In 1604, French colonists bound for Acadia heard native people describe a beautiful river to the south. The French wrote down what they heard as "Merremack," and the following year Samuel de Champlain located the river and promptly renamed it Riviere du Gas. The French name did not stick, but the native name did, in slightly altered form.
What the name actually means has never been settled. Joseph B. Walker, drawing on Chandler Eastman Potter's The History of Manchester from 1856, argued that the elements merruh and auke combine to mean "the place of strong current," a reading Potter called fitting given the river's rapids. Thoreau, in A Week on the Concord and Merrimack Rivers, offered a different reading entirely, implying the name signifies "the Sturgeon River." Both interpretations carry some weight, since the river has both strong currents and, historically, sturgeon.

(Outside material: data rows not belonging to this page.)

Lemma follower_lists_match_counters_witness :
  (user_keys_ok shop /\
   is_user shop "alice" = true /\ is_user shop "bob" = true) /\
  exists f d' followers following,
    @followUser scan_engine "alice" "bob" shop = (Ok f, d') /\
    getUserFollowers "bob" d' = (Ok followers, d') /\
    getUserFollowing "alice" d' = (Ok following, d') /\
    (forall r, In r (users d') -> Users.id r = "bob"%string ->
       Users.followersCount r = Some (Z.of_nat (List.length followers))) /\
    (forall r, In r (users d') -> Users.id r = "alice"%string ->
       Users.followingCount r = Some (Z.of_nat (List.length following))) /\
    In (user_of d' "alice") followers /\ In (user_of d' "bob") following /\
    user_of d' "alice" <> None /\ user_of d' "bob" <> None.
Proof.
  assert (Hk : user_keys_ok shop).
  { unfold user_keys_ok. simpl. repeat constructor.
    - intros [H|[]]. discriminate.
    - intros []. }
  split; [split; [exact Hk | split; reflexivity]|].
  apply (proj1 (@follower_lists_match_counters scan_engine "alice" "bob" shop
                  Hk
                  eq_refl eq_refl)).
Defined.

(** ** Cart lines and bookmarks *)

Lemma filter_none A (l : list A) : filter (fun _ => false) l = [].
Proof. induction l; simpl; auto. Qed.

Lemma StronglySorted_map_rel A B (g : A -> B) (R : B -> B -> Prop) l :
  StronglySorted (fun a b => R (g a) (g b)) l -> StronglySorted R (map g l).
Proof.
  induction 1 as [|x l Hs IH Hall]; simpl; constructor; [exact IH|].
  apply Forall_map. exact Hall.
Qed.

Lemma cart_joins d :
  product_keys_ok d -> user_keys_ok d ->
  left_join
    (fun cp u =>
       on_some (fun p u => String.eqb (Products.userId p) (Users.id u))
               (snd cp) u)
    (left_join (fun c p => Nat.eqb (CartItems.productId c) (Products.id p))
               (cartItems d) (products d))
    (users d)
  = map (line_of d) (cartItems d).
Proof.
  intros Hp Hu.
  rewrite (@left_join_single _ _ _ (cartItems d) (products d))
    by (intros c; apply (product_key_single Hp)).
  rewrite left_join_single.
  - rewrite map_map. apply map_ext. intros c. unfold line_of. simpl.
    rewrite product_of_join.
    destruct (product_of d (CartItems.productId c)) as [p|]; simpl.
    + rewrite user_of_join. reflexivity.
    + rewrite filter_none. reflexivity.
  - intros [c [p|]]; simpl.
    + apply (user_key_single Hu).
    + rewrite filter_none. simpl. lia.
Qed.

(** X6: with the keys of [products] and [users] intact, [getCartItems u]
    returns one line per cart row of [u] and no other, newest first; each
    line carries the product its row names and that product's owner. *)
Theorem getCartItems_lines :
  forall (E : Engine) (u : string) (d : Db),
    product_keys_ok d -> user_keys_ok d ->
    exists lines,
      getCartItems u d = (Ok lines, d) /\
      Permutation (map cart_items lines)
                  (filter (eq_s CartItems.userId u) (cartItems d)) /\
      StronglySorted
        (fun a b => may_precede (by_desc CartItems.createdAt)
                      (cart_items a) (cart_items b) = true) lines /\
      Forall
        (fun line =>
           line_products line
           = product_of d (CartItems.productId (cart_items line)) /\
           line_users line
           = match line_products line with
             | Some p => user_of d (Products.userId p)
             | None => None
             end) lines.
Proof.
  intros E u d Hp Hu. eexists. split.
  { unfold getCartItems. rewrite (cart_joins Hp Hu). reflexivity. }
  rewrite filter_map_pre. simpl.
  set (mine := filter (fun a => eq_s CartItems.userId u a) (cartItems d)).
  set (key := may_precede
                (fun r1 r2 : CartItems.row * option Products.row
                             * option Users.row =>
                   desc (CartItems.createdAt (fst (fst r1)))
                        (CartItems.createdAt (fst (fst r2))))).
  pose proof (sort_rows_perm key (map (line_of d) mine)) as Hperm.
  split; [|split].
  - rewrite map_map. simpl.
    eapply perm_trans; [apply Permutation_map, Hperm|].
    rewrite map_map. simpl. rewrite map_id. apply Permutation_refl.
  - apply StronglySorted_map_rel. simpl.
    apply (@sort_rows_sorted E _ key).
    + intros x y.
      apply (@may_precede_desc_total _
               (fun r : CartItems.row * option Products.row
                        * option Users.row =>
                  CartItems.createdAt (fst (fst r)))).
    + intros x y z.
      apply (@may_precede_desc_trans _
               (fun r : CartItems.row * option Products.row
                        * option Users.row =>
                  CartItems.createdAt (fst (fst r)))).
  - apply Forall_map. apply Forall_forall. intros r Hr.
    apply (Permutation_in _ Hperm) in Hr. apply in_map_iff in Hr.
    destruct Hr as [c [<- _]]. simpl. split; reflexivity.
Qed.
(** The callback registered for [analyze_colors]. *)
Definition analyze_colors_handler {ext : Externals} (args : json)
  : ToolResult :=
  answer (not_implemented
            "Color analysis will be implemented in issue #7" args).

(** The five tools the server registers, in the order of registration. *)
Inductive Tool : Type :=
| check_contrast | generate_palette | simulate_colorblind
| export_tokens | analyze_colors.

Definition Tool_name (t : Tool) : string :=
  match t with
  | check_contrast => "check_contrast"
  | generate_palette => "generate_palette"
  | simulate_colorblind => "simulate_colorblind"
  | export_tokens => "export_tokens"
  | analyze_colors => "analyze_colors"
  end.

(** The callback a tool name is registered with. *)
Definition handler {ext : Externals} (t : Tool) : json -> ToolResult :=
  match t with
  | check_contrast => check_contrast_handler
  | generate_palette => generate_palette_handler
  | simulate_colorblind => simulate_colorblind_handler
  | export_tokens => export_tokens_handler
  | analyze_colors => analyze_colors_handler
  end.

End Tools.

(* ================================================================== *)
(** * Signs of numbers *)
(* ================================================================== *)

Module NumberSign.

Import Number.

(** A number whose sign bit is set, or NaN. *)
Definition sign_set (x : number) : Prop :=
  match x with
  | S754_nan => True
  | S754_zero s | S754_infinity s | S754_finite s _ _ => s = true
  end.

End NumberSign.

(* ================================================================== *)
(** * Bounds that rounding to one decimal keeps *)
(* ================================================================== *)

Module Bounds.

Import Number.

(** A number that is at least the normal number [mT * 2^eT]: positive
    infinity, or a positive normal number that is not below it in the
    order of exponents and mantissas. *)
Definition at_least (mT eT : Z) (x : number) : Prop :=
  match x with
  | S754_finite false m e =>
      (eT < e \/ (e = eT /\ mT <= Zpos m)) /\ 2 ^ 52 <= Zpos m < 2 ^ 53
  | S754_infinity false => True
  | _ => False
  end.

(** The mantissa of the number ten, [10 = m10 * 2^(-49)]. *)
Definition m10 : Z := 5629499534213120.

(** An integer [T] for which both [T] and [10 * T] are positive normal
    numbers, exactly: what a bound has to be for [Math.round(x * 10) / 10]
    to keep it.  The check is a computation. *)
Definition integral_bound (T : Z) : bool :=
  match of_Z T, of_Z (10 * T) with
  | S754_finite false pT eT, S754_finite false pT' eT' =>
      let k := eT' - eT + 49 in
      (2 ^ 52 <=? Zpos pT) && (Zpos pT <? 2 ^ 53) &&
      (2 ^ 52 <=? Zpos pT') && (Zpos pT' <? 2 ^ 53) &&
      (-1074 <? eT) && (eT <=? 0) &&
      (-1070 <=? eT') && (eT' <=? 0) && (0 <=? k) &&
      (Zpos pT * m10 =? Zpos pT' * 2 ^ k) &&
      (Zpos pT' =? 10 * T * 2 ^ (- eT')) && (0 <? T)
  | _, _ => false
  end.

(** A number with a clear sign bit that is at most the normal number
    [mT * 2^eT]: a zero, or a positive canonical number that is not above
    it in the order of exponents and mantissas. *)
Definition at_most (mT eT : Z) (x : number) : Prop :=
  match x with
  | S754_zero _ => True
  | S754_finite false m e =>
      (e < eT \/ (e = eT /\ Zpos m <= mT)) /\ Zpos m < 2 ^ 53 /\
      (-1074 < e -> 2 ^ 52 <= Zpos m)
  | _ => False
  end.

(** The exponent of a finite number is at least [ex]. *)
Definition exponent_from (ex : Z) (x : number) : Prop :=
  match x with
  | S754_finite _ _ e => ex <= e
  | _ => True
  end.

End Bounds.

(* ================================================================== *)
(** * Stand-ins for closed examples *)
(* ================================================================== *)

Module Standin.

Import Number.

(** A contrast primitive that knows two colours: [score] for black on
    white, its negation for white on black, zero for either colour on
    itself, and an exception for any other string. *)
Definition two_colour_APCA (score : number) (fg bg : string)
  : option number :=
  if (String.eqb fg "#000000" && String.eqb bg "#ffffff")%bool
  then Some score
  else if (String.eqb fg "#ffffff" && String.eqb bg "#000000")%bool
  then Some (neg score)
  else if (String.eqb fg bg &&
           (String.eqb fg "#000000" || String.eqb fg "#ffffff"))%bool
  then Some (of_Z 0)
  else None.

Definition two_colour (score : number) : Externals :=
  {| calcAPCA := two_colour_APCA score;
     Number_toString := toString_integral |}.



(** The decimal literal [n / 10^d]. *)
Definition decimal (n : Z) (d : nat) : number :=
  div (of_Z n) (of_Z (10 ^ Z.of_nat d)).

End Standin.

(* ================================================================== *)
(** * The order of numbers *)
(* ================================================================== *)

Module NumberOrder.

Import Number.

Lemma lex_compare_lt (a b : Z * Z * Z) :
  lex_compare a b = Lt <-> lex_lt a b.
Proof.
  destruct a as [[a1 a2] a3], b as [[b1 b2] b3]; unfold lex_compare, lex_lt.
  destruct (Z.compare_spec a1 b1); destruct (Z.compare_spec a2 b2);
    destruct (Z.compare_spec a3 b3);
    split; intros; try discriminate; try reflexivity; lia.
Qed.

Lemma lex_compare_eq (a b : Z * Z * Z) :
  lex_compare a b = Eq <-> a = b.
Proof.
  destruct a as [[a1 a2] a3], b as [[b1 b2] b3]; unfold lex_compare.
  destruct (Z.compare_spec a1 b1); destruct (Z.compare_spec a2 b2);
    destruct (Z.compare_spec a3 b3);
    split; intros E; try discriminate; try reflexivity;
    try (injection E; intros; lia); subst; reflexivity.
Qed.

Lemma lex_compare_gt (a b : Z * Z * Z) :
  lex_compare a b = Gt <-> lex_lt b a.
Proof.
  destruct a as [[a1 a2] a3], b as [[b1 b2] b3]; unfold lex_compare, lex_lt.
  destruct (Z.compare_spec a1 b1); destruct (Z.compare_spec a2 b2);
    destruct (Z.compare_spec a3 b3);
    split; intros; try discriminate; try reflexivity; lia.
Qed.
(** * Excel2Word: the missed-homework extractor and its renderers

    A shallow embedding of the core of [src/e2w.py] (the extractor, the
    mail-merge projector, the document builder and the CSV download of
    [main]), followed by the properties of the written specification that
    the code decides.

    Conventions.
    - A Python [str] is a [string] whose characters are the code points
      below 256; [isspace] is Python's [str.isspace] on that range.
    - A pandas cell is a [scalar]: an integer, a binary64 float (a blank
      cell is the float NaN, as [read_excel] produces it) or a text.
    - Exceptions are values: every function that can raise returns a
      [result]. *)

From Stdlib Require Import List String Ascii ZArith NArith QArith Bool Lia.
From Stdlib Require Import Permutation Sorted DecimalString Floats.SpecFloat.
Import ListNotations.

Local Open Scope string_scope.
Local Open Scope Z_scope.

(** ** Python built-ins used by the program *)

Module Py.

(** [str.isspace] for one character. *)
Definition isspace (c : ascii) : bool :=
  let n := N_of_ascii c in
  (((9 <=? n) && (n <=? 13)) || ((28 <=? n) && (n <=? 32))
   || (n =? 133) || (n =? 160))%N.

Fixpoint lstrip (s : string) : string :=
  match s with
  | EmptyString => EmptyString
  | String c s' => if isspace c then lstrip s' else s
  end.

Fixpoint rstrip (s : string) : string :=
  match s with
  | EmptyString => EmptyString
  | String c s' =>
      match rstrip s' with
      | EmptyString => if isspace c then EmptyString else String c EmptyString
      | r => String c r
      end
  end.

(** [s.strip()] *)
Definition strip (s : string) : string := rstrip (lstrip s).

(** [s.split()]: [cur] is the word being read, if any. *)
Fixpoint split_from (cur : option string) (s : string) : list string :=
  match s with
  | EmptyString => match cur with Some w => [w] | None => [] end
  | String c s' =>
      if isspace c then
        match cur with
        | Some w => w :: split_from None s'
        | None => split_from None s'
        end
      else
        split_from
          (Some (match cur with Some w => w | None => EmptyString end
                 ++ String c EmptyString)) s'
  end.

Definition split (s : string) : list string := split_from None s.

(** [sep.join(l)] *)
Fixpoint join (sep : string) (l : list string) : string :=
  match l with
  | [] => EmptyString
  | [x] => x
  | x :: l' => x ++ sep ++ join sep l'
  end.

(** [sorted(l)] on strings: code-point lexicographic order. *)
Fixpoint insert_sorted (x : string) (l : list string) : list string :=
  match l with
  | [] => [x]
  | y :: l' => if String.leb x y then x :: l else y :: insert_sorted x l'
  end.

Definition sorted (l : list string) : list string :=
  fold_right insert_sorted [] l.

(** [l[i:]] with Python's clamping of the start index. *)
Definition slice_from {A} (l : list A) (i : Z) : list A :=
  let n := Z.of_nat (List.length l) in
  let start := if i <? 0 then Z.max 0 (n + i) else Z.min i n in
  skipn (Z.to_nat start) l.

(** [str(z)] for an [int]. *)
Definition str_int (z : Z) : string := NilZero.string_of_int (Z.to_int z).

End Py.

(** ** [repr] of a binary64 float

    CPython prints a float with the shortest decimal digit string that reads
    back to the same binary64 value, the closest such string to the value;
    it switches to exponent notation when the decimal point would sit more
    than four places to the left of the digits or more than sixteen places
    from their start. *)

Module FloatRepr.

(** [m * 2 ^ e] and [d * 10 ^ k] as rationals. *)
Definition q2 (m e : Z) : Q :=
  if 0 <=? e then inject_Z (m * 2 ^ e) else Qmake m (Z.to_pos (2 ^ (- e))).

Definition q10 (d k : Z) : Q :=
  if 0 <=? k then inject_Z (d * 10 ^ k) else Qmake d (Z.to_pos (10 ^ (- k))).

Definition Qltb (a b : Q) : bool := negb (Qle_bool b a).

Section Digits.
Variable m : positive.
Variable e : Z.

Let x : Q := q2 (Zpos m) e.

(** Half-way points to the neighbouring floats: the decimal strings
    strictly between them (or on them, for an even mantissa) read back
    to [x]. *)
Definition upper_mid : Q := q2 (2 * Zpos m + 1) (e - 1).

Definition lower_mid : Q :=
  if (Zpos m =? 2 ^ 52) && (-1074 <? e)
  then q2 (4 * Zpos m - 1) (e - 2)
  else q2 (2 * Zpos m - 1) (e - 1).

Definition reads_back (q : Q) : bool :=
  if Z.even (Zpos m)
  then Qle_bool lower_mid q && Qle_bool q upper_mid
  else Qltb lower_mid q && Qltb q upper_mid.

The spelling wars ran for centuries. William Wood's New England's Prospect of 1634 called it the "Merrimacke" and placed it eight miles beyond Agowamme, the settlement now known as Ipswich, Massachusetts. A 1721 land grant at Penacook, New Hampshire, used "Merrimake" and "Merrymake." Merrimack, New Hampshire, incorporated in 1746, spelled its own name "Marrymac" in the record of its first town meeting and was still written as "Merrimac" in the 1810 census; only from the 1820 census onward did "Merrimack" become consistent. US Congressman John Jacob Rogers of Massachusetts petitioned Congress in 1914 to make "Merrimack" the official spelling, giving a centuries-long argument its formal resolution.
Around 14,000 years ago, a retreating glacier deposited debris north of Boston that filled the lower Merrimack Valley and bent the river's course sharply northeast at what is now Lowell. Before that, the river had continued south and entered the Gulf of Maine near Boston. That ancient redirection put Pawtucket Falls at Lowell in the path of the current, and the falls would eventually power a revolution in American manufacturing.
By the 19th century, the Merrimack anchored an entire regional economy built on textile mills. Concord, Manchester, and Nashua in New Hampshire and Lowell, Lawrence, and Haverhill in Massachusetts all grew up on its banks precisely because the river's flow could be harnessed. Before the Middlesex Canal connected the waterway to wider trade routes, Newburyport at the river's mouth was already an important shipbuilding city, positioned to receive timber floated down from New Hampshire forests. The river's watershed covers 5,010 square miles, making it the fourth largest river basin in all of New England, and that scale gave the mills a reliable, high-volume water supply for decades.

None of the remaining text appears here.